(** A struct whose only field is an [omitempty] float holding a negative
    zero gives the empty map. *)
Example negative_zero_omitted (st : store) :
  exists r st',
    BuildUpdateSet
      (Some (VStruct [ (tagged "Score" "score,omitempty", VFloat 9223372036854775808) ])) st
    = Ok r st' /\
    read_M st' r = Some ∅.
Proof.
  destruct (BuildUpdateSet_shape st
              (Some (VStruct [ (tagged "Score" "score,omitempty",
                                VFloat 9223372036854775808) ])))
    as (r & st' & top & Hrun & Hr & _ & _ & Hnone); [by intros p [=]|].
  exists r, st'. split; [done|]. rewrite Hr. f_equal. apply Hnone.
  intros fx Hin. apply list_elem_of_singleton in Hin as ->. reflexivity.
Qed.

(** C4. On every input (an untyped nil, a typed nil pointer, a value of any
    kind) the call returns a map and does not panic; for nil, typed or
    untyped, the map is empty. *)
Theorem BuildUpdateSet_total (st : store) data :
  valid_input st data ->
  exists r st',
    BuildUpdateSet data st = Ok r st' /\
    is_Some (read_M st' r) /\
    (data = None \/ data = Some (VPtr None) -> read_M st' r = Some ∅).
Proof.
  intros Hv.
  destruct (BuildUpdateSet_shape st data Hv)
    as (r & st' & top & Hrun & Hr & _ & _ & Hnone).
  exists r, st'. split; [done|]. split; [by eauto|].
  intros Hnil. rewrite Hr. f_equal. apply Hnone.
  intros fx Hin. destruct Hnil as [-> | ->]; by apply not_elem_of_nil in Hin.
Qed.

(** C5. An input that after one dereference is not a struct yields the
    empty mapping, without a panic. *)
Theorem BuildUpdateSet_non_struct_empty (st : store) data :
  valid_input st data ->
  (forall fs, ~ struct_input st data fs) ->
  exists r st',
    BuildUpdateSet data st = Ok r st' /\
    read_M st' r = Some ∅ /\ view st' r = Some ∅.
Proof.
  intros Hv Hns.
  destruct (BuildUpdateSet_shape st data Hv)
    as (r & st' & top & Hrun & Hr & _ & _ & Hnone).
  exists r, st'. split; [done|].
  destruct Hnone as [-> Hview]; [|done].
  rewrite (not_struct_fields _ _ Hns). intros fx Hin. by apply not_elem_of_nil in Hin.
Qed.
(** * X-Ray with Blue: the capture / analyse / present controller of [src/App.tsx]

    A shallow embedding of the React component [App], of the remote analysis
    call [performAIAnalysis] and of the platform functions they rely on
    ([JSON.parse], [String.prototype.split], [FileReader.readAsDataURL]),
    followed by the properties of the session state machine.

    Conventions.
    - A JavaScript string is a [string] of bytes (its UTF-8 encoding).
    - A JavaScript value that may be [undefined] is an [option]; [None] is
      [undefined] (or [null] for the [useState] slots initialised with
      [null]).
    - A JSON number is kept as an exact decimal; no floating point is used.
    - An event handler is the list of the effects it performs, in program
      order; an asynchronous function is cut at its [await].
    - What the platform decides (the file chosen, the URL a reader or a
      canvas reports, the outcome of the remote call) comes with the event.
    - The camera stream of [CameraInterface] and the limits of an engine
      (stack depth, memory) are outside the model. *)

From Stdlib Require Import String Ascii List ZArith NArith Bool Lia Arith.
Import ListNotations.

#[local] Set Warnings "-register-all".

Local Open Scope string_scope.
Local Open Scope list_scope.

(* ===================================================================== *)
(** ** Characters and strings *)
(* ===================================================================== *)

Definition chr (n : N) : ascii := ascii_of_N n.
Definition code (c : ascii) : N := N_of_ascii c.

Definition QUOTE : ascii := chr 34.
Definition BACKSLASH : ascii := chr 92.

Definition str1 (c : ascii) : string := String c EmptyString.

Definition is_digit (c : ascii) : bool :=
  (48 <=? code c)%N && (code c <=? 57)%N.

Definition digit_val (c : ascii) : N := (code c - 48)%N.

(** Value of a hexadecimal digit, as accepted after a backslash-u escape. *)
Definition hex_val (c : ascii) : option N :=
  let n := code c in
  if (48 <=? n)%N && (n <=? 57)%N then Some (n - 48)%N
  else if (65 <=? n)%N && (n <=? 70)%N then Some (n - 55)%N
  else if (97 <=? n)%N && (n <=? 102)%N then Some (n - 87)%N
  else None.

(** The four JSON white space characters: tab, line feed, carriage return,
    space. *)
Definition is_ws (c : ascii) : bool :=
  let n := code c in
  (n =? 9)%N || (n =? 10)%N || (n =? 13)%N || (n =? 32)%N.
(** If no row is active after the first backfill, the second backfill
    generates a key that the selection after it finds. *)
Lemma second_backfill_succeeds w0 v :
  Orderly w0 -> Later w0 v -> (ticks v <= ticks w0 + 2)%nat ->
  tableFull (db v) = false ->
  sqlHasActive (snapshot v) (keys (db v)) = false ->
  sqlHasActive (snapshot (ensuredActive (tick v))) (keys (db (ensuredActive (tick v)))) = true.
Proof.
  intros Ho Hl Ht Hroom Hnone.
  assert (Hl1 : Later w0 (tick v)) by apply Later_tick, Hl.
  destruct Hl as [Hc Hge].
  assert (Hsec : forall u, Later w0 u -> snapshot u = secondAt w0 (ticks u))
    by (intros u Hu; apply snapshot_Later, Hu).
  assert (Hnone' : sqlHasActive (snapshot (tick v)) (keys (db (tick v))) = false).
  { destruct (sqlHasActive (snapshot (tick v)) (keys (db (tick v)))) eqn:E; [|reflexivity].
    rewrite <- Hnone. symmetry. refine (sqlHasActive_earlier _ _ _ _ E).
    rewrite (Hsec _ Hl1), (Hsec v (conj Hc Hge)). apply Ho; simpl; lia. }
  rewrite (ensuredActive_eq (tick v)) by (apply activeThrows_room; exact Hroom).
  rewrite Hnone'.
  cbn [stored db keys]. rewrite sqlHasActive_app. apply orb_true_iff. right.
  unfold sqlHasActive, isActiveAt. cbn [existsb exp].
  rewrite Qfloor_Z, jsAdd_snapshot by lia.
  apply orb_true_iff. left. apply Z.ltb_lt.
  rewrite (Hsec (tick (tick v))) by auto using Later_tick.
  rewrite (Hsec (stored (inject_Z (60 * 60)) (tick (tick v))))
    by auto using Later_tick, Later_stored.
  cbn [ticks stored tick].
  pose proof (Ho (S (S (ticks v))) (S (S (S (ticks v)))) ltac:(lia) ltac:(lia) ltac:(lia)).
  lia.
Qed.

* * *

_Work item:_ Would you return each line of the material above, unchanged, from the first one through the line where "(** * X-Ray with" appears?

_Answer space:_
(** A struct whose only field is an [omitempty] float holding a negative
    zero gives the empty map. *)
Example negative_zero_omitted (st : store) :
  exists r st',
    BuildUpdateSet
      (Some (VStruct [ (tagged "Score" "score,omitempty", VFloat 9223372036854775808) ])) st
    = Ok r st' /\
    read_M st' r = Some ∅.
Proof.
  destruct (BuildUpdateSet_shape st
              (Some (VStruct [ (tagged "Score" "score,omitempty",
                                VFloat 9223372036854775808) ])))
    as (r & st' & top & Hrun & Hr & _ & _ & Hnone); [by intros p [=]|].
  exists r, st'. split; [done|]. rewrite Hr. f_equal. apply Hnone.
  intros fx Hin. apply list_elem_of_singleton in Hin as ->. reflexivity.
Qed.

(** C4. On every input (an untyped nil, a typed nil pointer, a value of any
    kind) the call returns a map and does not panic; for nil, typed or
    untyped, the map is empty. *)
Theorem BuildUpdateSet_total (st : store) data :
  valid_input st data ->
  exists r st',
    BuildUpdateSet data st = Ok r st' /\
    is_Some (read_M st' r) /\
    (data = None \/ data = Some (VPtr None) -> read_M st' r = Some ∅).
Proof.
  intros Hv.
  destruct (BuildUpdateSet_shape st data Hv)
    as (r & st' & top & Hrun & Hr & _ & _ & Hnone).
  exists r, st'. split; [done|]. split; [by eauto|].
  intros Hnil. rewrite Hr. f_equal. apply Hnone.
  intros fx Hin. destruct Hnil as [-> | ->]; by apply not_elem_of_nil in Hin.
Qed.

(** C5. An input that after one dereference is not a struct yields the
    empty mapping, without a panic. *)
Theorem BuildUpdateSet_non_struct_empty (st : store) data :
  valid_input st data ->
  (forall fs, ~ struct_input st data fs) ->
  exists r st',
    BuildUpdateSet data st = Ok r st' /\
    read_M st' r = Some ∅ /\ view st' r = Some ∅.
Proof.
  intros Hv Hns.
  destruct (BuildUpdateSet_shape st data Hv)
    as (r & st' & top & Hrun & Hr & _ & _ & Hnone).
  exists r, st'. split; [done|].
  destruct Hnone as [-> Hview]; [|done].
  rewrite (not_struct_fields _ _ Hns). intros fx Hin. by apply not_elem_of_nil in Hin.
Qed.
(** * X-Ray with Blue: the capture / analyse / present controller of [src/App.tsx]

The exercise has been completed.